» Instructions to follow: Begin with the first line of the entries below and reproduce each line exactly, ending with the line that holds "(* file system *)".

(Records excerpted from a collection)
(** [server.connect()]: done, or an [OSError] with or without [errno]. *)
Inductive ConnectResult := ConnOk | ConnRefused | ConnNoErrno.

Inductive Reply := Discard | Save | Cancel.

Inductive ConvertResult := ConvDone | ConvConvertError | ConvException.

(** The answers of the collaborators.  Every answer may depend on the
    moment the question is asked (the clock of the world, advanced by
    each question) and on the arguments of the call. *)
Record Env := mkEnv {
  (* Servers / the local server *)
  server_host : string;
  server_port : Z;
  server_connected : nat -> bool;
  sock_bind : nat -> string -> bool;
  server_connect : nat -> ConnectResult;
  localServerAutoStart : nat -> bool;
  localServerPath : nat -> string;
  startLocalServer : nat -> string -> bool;
  wait_dialog_exec : nat -> bool;
  server_reconnect : nat -> bool;
  (* file system *)
  os_path_isfile : nat -> string -> bool;
  os_access_x : nat -> string -> bool;
  os_path_isdir : nat -> string -> bool;
  os_makedirs : nat -> string -> MakeDirsResult;
  os_mkdir : nat -> string -> bool;
  os_remove : nat -> string -> bool;
  os_walk : nat -> string -> list (string * list string);
  named_temporary_file : nat -> option string;
  open_write : nat -> string -> bool;
  open_read : nat -> string -> bool;
  json_load : nat -> string -> option Descriptor;
  (* [Topology.load]: the nodes it leaves and the exception it raised *)
  topology_load : nat -> Descriptor -> list Node * option Exn;
  (* dialogs *)
  unsaved_changes_reply : nat -> Reply;
  new_project_dialog : nat -> option NewProjectSettings;
  open_file_dialog : nat -> string;
  recent_action_data : nat -> option string;
  save_file_dialog : nat -> option string;
  transfer_errors : nat -> list string;
  (* gns3converter *)
  converter_import : nat -> bool;
  converter_name_replies : list (string * bool);
  do_conversion : nat -> string -> ConvertResult;
  (* [int(time.mktime(time.localtime()))] *)
  current_epoch : nat -> Z
}.
(** X15.  Nothing is made up: whatever the flattened text is, the content
    of every section is its canned description or a part of the text, the
    content of every subsection is the placeholder for its title or a
    part of the text, and no content begins with white space. *)
Theorem contents_come_from_text :
  forall flatText : string,
    Forall (fun section =>
              (content section = getDefaultSectionDescription (id section)
               \/ includes (content section) flatText = true)
              /\ headIsSpace (content section) = false
              /\ Forall (fun sub =>
                           (sub_content sub
                            = "Content for " ++ sub_title sub
                                ++ ". Please refer to the full Brand Bible for details."
                            \/ includes (sub_content sub) flatText = true)
                           /\ headIsSpace (sub_content sub) = false)
                        (subsections section))
           (parseSections flatText).
Proof.
  intros flatText. rewrite parseSections_map.
  apply Forall_map, Forall_forall. intros entry _.
  cbn [content id subsections].
  destruct (extractSectionContent_origin flatText (fst entry) (snd entry)) as [Ho Hh].
  split; [exact Ho|]. split; [exact Hh|].
  apply Forall_map, Forall_forall. intros sub _. cbn [sub_content sub_title].
  apply extractSubsectionContent_origin.
Qed.

(** ** The end of the normalizer *)

Lemma collapseNewlines_runs (text : string) :
  forall run,
    includes threeNewlines (collapseNewlines run text) = false
    /\ ((1 <= run)%nat ->
        startsWith (newline ++ newline) (collapseNewlines run text) = false)
    /\ ((2 <= run)%nat ->
        startsWith newline (collapseNewlines run text) = false).
Proof.
  induction text as [|c rest IH]; intros run.
  - simpl. repeat split; reflexivity.
  - cbn [collapseNewlines].
    destruct (Ascii.eqb c (ascii_of_nat 10)) eqn:Hc.
    + apply Ascii.eqb_eq in Hc. subst c.
      destruct (Nat.ltb_spec run 2) as [Hlt|Hge].
      * destruct (IH (S run)) as (Hinc & Htwo & Hone).
        split; [|split].
        -- change (startsWith (newline ++ newline) (collapseNewlines (S run) rest)
                   || includes threeNewlines (collapseNewlines (S run) rest) = false).
           rewrite Hinc, Htwo by lia. reflexivity.
        -- intros Hrun.
           change (startsWith newline (collapseNewlines (S run) rest) = false).
           apply Hone. lia.
        -- intros Hrun. lia.
      * destruct (IH (S run)) as (Hinc & Htwo & Hone).
        split; [exact Hinc|]. split; intros _; [apply Htwo | apply Hone]; lia.
    + assert (Hc' : Ascii.eqb (ascii_of_nat 10) c = false)
        by (rewrite Ascii.eqb_sym; exact Hc).
      destruct (IH O) as (Hinc & _ & _).
      split; [|split].
      * change (Ascii.eqb (ascii_of_nat 10) c
                && startsWith (newline ++ newline) (collapseNewlines 0 rest)
                || includes threeNewlines (collapseNewlines 0 rest) = false).
        rewrite Hc', Hinc. reflexivity.
      * intros _.
        change (Ascii.eqb (ascii_of_nat 10) c
                && startsWith newline (collapseNewlines 0 rest) = false).
        now rewrite Hc'.
      * intros _.
        change (Ascii.eqb (ascii_of_nat 10) c
                && startsWith EmptyString (collapseNewlines 0 rest) = false).
        now rewrite Hc'.
Qed.

Lemma includes_trim (t s : string) :
  includes t s = false -> includes t (trim s) = false.
Proof.
  intros Hs. destruct (includes t (trim s)) eqn:Ht; [|reflexivity].
  apply includes_iff in Ht.
  pose proof (isPartOf_trans _ _ _ Ht (trim_part s)) as Hpart.
  apply includes_iff in Hpart. congruence.
Qed.

Lemma trimStart_fixed (s : string) : headIsSpace s = false -> trimStart s = s.
Proof. destruct s as [|c s]; simpl; [reflexivity | now intros ->]. Qed.

Lemma trim_fixed (s : string) :
  headIsSpace s = false -> lastIsSpace s = false -> trim s = s.
Proof.
  intros Hh Hl. unfold trim. rewrite (trimStart_fixed s Hh).
  rewrite trimStart_fixed by (rewrite headIsSpace_rev; exact Hl).
  apply rev_involutive.
Qed.

(** X16.  The text that the normalizer hands on never holds three line
    feeds in a row, has white space at neither end, and is left as it is
    by a further [trim]. *)
Theorem cleanText_normal :
  forall text : string,
    includes threeNewlines (cleanText text) = false
    /\ headIsSpace (cleanText text) = false
    /\ lastIsSpace (cleanText text) = false
    /\ trim (cleanText text) = cleanText text.
Proof.
  intros text. unfold cleanText.
  destruct (trim_trimmed (trim (collapseNewlines 0 text))) as [Hh Hl].
  split; [|split; [exact Hh | split; [exact Hl | exact (trim_fixed _ Hh Hl)]]].
  apply includes_trim, includes_trim.
  apply (collapseNewlines_runs text 0).
Qed.

(** ** The Markdown text of a section *)

Lemma join_length (x : string) (l : list string) :
  S (String.length (join newline (x :: l)))
  = list_sum (map (fun y => S (String.length y)) (x :: l)).
Proof.
  revert x. induction l as [|y l IH]; intros x.
  - simpl. lia.
  - change (join newline (x :: y :: l)) with (x ++ newline ++ join newline (y :: l)).
    rewrite !append_length.
    specialize (IH y). cbn [map list_sum fold_right] in IH |- *.
    change (String.length newline) with 1%nat. lia.
Qed.

Lemma pushed_lines_bound (subs : list BrandSubsection) :
  Forall (fun sub => (String.length (sub_id sub) <= 4)%nat
                     /\ (String.length (sub_title sub) <= 40)%nat
                     /\ (String.length (sub_content sub) <= 1500)%nat) subs ->
  (list_sum (map (fun y => S (String.length y))
                 (flat_map (fun sub =>
                              [ "### " ++ sub_id sub ++ " " ++ sub_title sub;
                                sub_content sub;
                                "" ]) subs))
   <= List.length subs * 1552)%nat.
Proof.
  induction 1 as [|sub subs (Hid & Htitle & Hcontent) _ IH].
  - simpl. lia.
  - cbn [flat_map]. rewrite map_app, list_sum_app.
    unfold list_sum in *. cbn [map fold_right List.length]. rewrite !append_length.
    change (String.length "### ") with 4%nat.
    change (String.length " ") with 1%nat.
    change (String.length "") with 0%nat.
    lia.
Qed.

Lemma sectionMarkdown_length (section : BrandSection) :
  (String.length (id section) <= 1)%nat ->
  (String.length (title section) <= 42)%nat ->
  (String.length (content section) <= 2000)%nat ->
  (List.length (subsections section) <= 10)%nat ->
  Forall (fun sub => (String.length (sub_id sub) <= 4)%nat
                     /\ (String.length (sub_title sub) <= 40)%nat
                     /\ (String.length (sub_content sub) <= 1500)%nat)
         (subsections section) ->
  Z.of_nat (String.length (sectionMarkdown section)) <= 17700.
Proof.
  intros Hid Htitle Hcontent Hcount Hsubs.
  pose proof (pushed_lines_bound (subsections section) Hsubs) as Hpushed.
  unfold sectionMarkdown, sectionMarkdownLines. cbv zeta.
  cbn [app].
  match goal with
  | |- Z.of_nat (String.length (join newline (?x :: ?l))) <= _ =>
      pose proof (join_length x l) as Hlen
  end.
  cbn [map] in Hlen.
  rewrite map_app in Hlen.
  repeat (rewrite list_sum_app in Hlen || (cbn [list_sum map fold_right] in Hlen)).
  unfold list_sum in *. cbn [map fold_right] in Hlen.
  rewrite !append_length in Hlen.
  change (String.length "# ") with 2%nat in Hlen.
  change (String.length ". ") with 2%nat in Hlen.
  change (String.length "") with 0%nat in Hlen.
  change (String.length "## Subsections") with 14%nat in Hlen.
  change (String.length "---") with 3%nat in Hlen.
  change (String.length "*Source: ") with 9%nat in Hlen.
  change (String.length BRAND_BIBLE_URL) with 49%nat in Hlen.
  change (String.length "*") with 1%nat in Hlen.
  lia.
Qed.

» Finished task:
(** [server.connect()]: done, or an [OSError] with or without [errno]. *)
Inductive ConnectResult := ConnOk | ConnRefused | ConnNoErrno.

Inductive Reply := Discard | Save | Cancel.

Inductive ConvertResult := ConvDone | ConvConvertError | ConvException.

(** The answers of the collaborators.  Every answer may depend on the
    moment the question is asked (the clock of the world, advanced by
    each question) and on the arguments of the call. *)
Record Env := mkEnv {
  (* Servers / the local server *)
  server_host : string;
  server_port : Z;
  server_connected : nat -> bool;
  sock_bind : nat -> string -> bool;
  server_connect : nat -> ConnectResult;
  localServerAutoStart : nat -> bool;
  localServerPath : nat -> string;
  startLocalServer : nat -> string -> bool;
  wait_dialog_exec : nat -> bool;
  server_reconnect : nat -> bool;
  (* file system *)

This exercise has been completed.